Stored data
++++++++

Lemma nonempty_requests (l : map) i k :
  keys_sorted l -> key_at l i k -> nonempty_at l i = true ->
  exists q x rest, btree_get cmp k l = Some q /\ qe_requests q = x :: rest.
Proof using L.
  intros Hs [q E] Hn. unfold nonempty_at, entry_is_empty in Hn. rewrite E in Hn.
  destruct (qe_requests q) as [|x rest] eqn:Er; [done|]. exists q, x, rest. split; [by eapply btree_get_lookup|done].
Qed.

(** Which queue is served, from a state whose current queue has index [i]. *)
Definition rotation (f f' : FairQueue K T) (k : K) : Prop :=
  forall i c q, fq_current_queue_key f = Some c -> fq_queues f !! i = Some (c, q) ->
    (k = c /\ (fq_counter f < qe_priority q)%nat /\ fq_counter f' = S (fq_counter f)) \/
    ((qe_requests q = [] \/ qe_priority q <= fq_counter f)%nat /\ fq_counter f' = 1%nat /\
     next_in_cycle (fq_queues f) i k).

Lemma fq_next_ok f fuel :
  fq_ok f -> (length (fq_queues f) < fuel)%nat -> (0 < fq_total_len f)%nat ->
  exists k x f', fq_next cmp fuel f = Finished (Some (k, x), f') /\ served f f' k x /\ rotation f f' k.
Proof using L.
  intros Hok Hf Hpos. pose proof Hok as [Hs Ht Hb]. unfold fq_next.
  destruct (Nat.eqb_spec (fq_total_len f) 0); [lia|]. rewrite Ht in Hpos. destruct (queued_nonempty _ Hpos) as [j Hj].
  destruct (should_seek cmp f) eqn:Es.
  - destruct (seek_loop_any _ (fq_current_queue_key f) j fuel Hs Hj Hf) as (k & i & Ek & Hk & Hn).
    destruct (nonempty_requests _ _ _ Hs Hk Hn) as (q & x & rest & Eq & Er).
    unfold seek_next. rewrite Ek. cbn [mbind run_bind mret run_ret fq_current_queue_key fq_queues fq_total_len fq_counter].
    rewrite Eq. cbn [unwrap mbind run_bind]. rewrite Er. eexists k, x, _. split; [done|]. split; [by apply serve_ok|].
    intros ci c cq Ec Ei. right. split; [|split; [done|]].
    + unfold should_seek in Es. rewrite Ec, (btree_get_lookup _ _ _ _ Hs Ei) in Es. unfold entry_is_empty in Es.
      destruct (qe_requests cq); [by left|right]. by apply Nat.leb_le in Es.
    + destruct (seek_loop_cycle _ ci c j fuel Hs ltac:(by exists cq) Hj ltac:(lia)) as (k' & Ek' & Hc).
      rewrite Ec in Ek. assert (k' = k) as -> by congruence. done.
  - unfold should_seek in Es. cbn [mbind run_bind mret run_ret]. destruct (fq_current_queue_key f) as [c|] eqn:Ec; [|done].
    destruct (btree_get cmp c (fq_queues f)) as [q|] eqn:Eq; [|done]. unfold entry_is_empty in Es.
    destruct (qe_requests q) as [|x rest] eqn:Er; [done|]. cbn [unwrap mbind run_bind]. rewrite Er. eexists c, x, _. split; [done|].
    split; [by apply serve_ok|]. intros i c' q' Ec' Ei. rewrite Ec in Ec'. injection Ec' as <-. left.
    rewrite (btree_get_lookup _ _ _ _ Hs Ei) in Eq. injection Eq as ->. split; [done|]. split; [by apply Nat.leb_gt in Es|done].
Qed.

Lemma served_length f f' k x : served f f' k x -> length (fq_queues f') = length (fq_queues f).
Proof. intros Hs. by rewrite <- (length_fmap fst), (sv_keys _ _ _ _ Hs), length_fmap. Qed.

Lemma fq_take_ok count f fuel :
  fq_ok f -> (length (fq_queues f) < fuel)%nat -> (count <= fq_total_len f)%nat ->
  exists items f', fq_take cmp fuel count f = Finished (items, f') /\ length items = count /\ fq_ok f' /\
    fq_total_len f = (count + fq_total_len f')%nat.
Proof using L.
  revert f. induction count as [|count IH]; intros f Hok Hf Hc; cbn [fq_take]; [by exists [], f|].
  destruct (fq_next_ok f fuel Hok Hf ltac:(lia)) as (k & x & f1 & E1 & Hs & _). rewrite E1. cbn [mbind run_bind unwrap].
  destruct (IH f1 (sv_ok _ _ _ _ Hs)) as (items & f2 & E2 & Hl & Hok2 & Ht2);
    [by rewrite (served_length _ _ _ _ Hs)|pose proof (sv_total _ _ _ _ Hs); lia|].
  rewrite E2. cbn [mbind run_bind]. eexists _, _. split; [done|]. cbn. split; [by rewrite Hl|]. split; [done|].
  rewrite (sv_total _ _ _ _ Hs), Ht2. lia.
Qed.

(** ** First in, first out *)

(** The items of a source that wait. *)
Definition requests_of (f : FairQueue K T) (k : K) : list T :=
  default [] (qe_requests <$> btree_get cmp k (fq_queues f)).

(** Whether an item of source [k] is one of [k']. *)
Definition for_source {A} (k' k : K) (l : list A) : list A := match cmp k' k with Eq => l | _ => [] end.

Lemma fq_push_requests f k x added f' k' :
  fq_push cmp max_size_query priority_query f k x = (added, f') ->
  requests_of f' k' = requests_of f k' ++ (if added : bool then for_source k' k [x] else []).
Proof using L.
  unfold fq_push, requests_of, for_source. set (e := default _ (btree_get cmp k (fq_queues f))).
  assert (default [] (qe_requests <$> btree_get cmp k (fq_queues f)) = qe_requests e) as He
    by (unfold e; by destruct (btree_get cmp k (fq_queues f))).
  clearbody e. unfold entry_push.
  destruct (length (qe_requests e) <? qe_max_size e)%nat; intros [= <- <-]; cbn [fq_queues];
    rewrite btree_get_put; destruct (cmp k' k) eqn:Ec; rewrite ?app_nil_r; try done;
    apply (cmp_eq _ L) in Ec as ->; by rewrite He.
Qed.

Lemma served_requests f f' k x k' : served f f' k x -> requests_of f k' = for_source k' k [x] ++ requests_of f' k'.
Proof using L.
  intros Hs. unfold requests_of, for_source. destruct (sv_head _ _ _ _ Hs) as (q & rest & E1 & E2 & E3).
  destruct (cmp k' k) eqn:Ec.
  - apply (cmp_eq _ L) in Ec as ->. rewrite E1, E3. cbn. by rewrite E2.
  - rewrite (sv_other _ _ _ _ Hs); [done|]. intros ->. by rewrite cmp_refl in Ec.
  - rewrite (sv_other _ _ _ _ Hs); [done|]. intros ->. by rewrite cmp_refl in Ec.
Qed.

Lemma no_requests f k : fq_ok f -> fq_total_len f = 0%nat -> requests_of f k = [].
Proof using L.
  intros Hf E. unfold requests_of. destruct (btree_get cmp k (fq_queues f)) as [q|] eqn:Eq; [|done].
  apply btree_get_index in Eq as [i Hi]. cbn. destruct (qe_requests q) as [|x l] eqn:Er; [done|].
  rewrite (fo_total _ Hf) in E. unfold queued in E.
  assert (length (qe_requests q) ∈ (fun p : K * QueueEntry T => length (qe_requests p.2)) <$> fq_queues f) as Hl
    by (apply list_elem_of_fmap; exists (k, q); split; [done|by eapply list_elem_of_lookup_2]).
  apply (sum_list_with_in _ id) in Hl. rewrite Er in Hl. cbn in Hl. unfold queued in E. lia.
Qed.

++++++++

When a line above includes the word "FairQueue", please list that line.

Definition rotation (f f' : FairQueue K T) (k : K) : Prop :=
Definition requests_of (f : FairQueue K T) (k : K) : list T :=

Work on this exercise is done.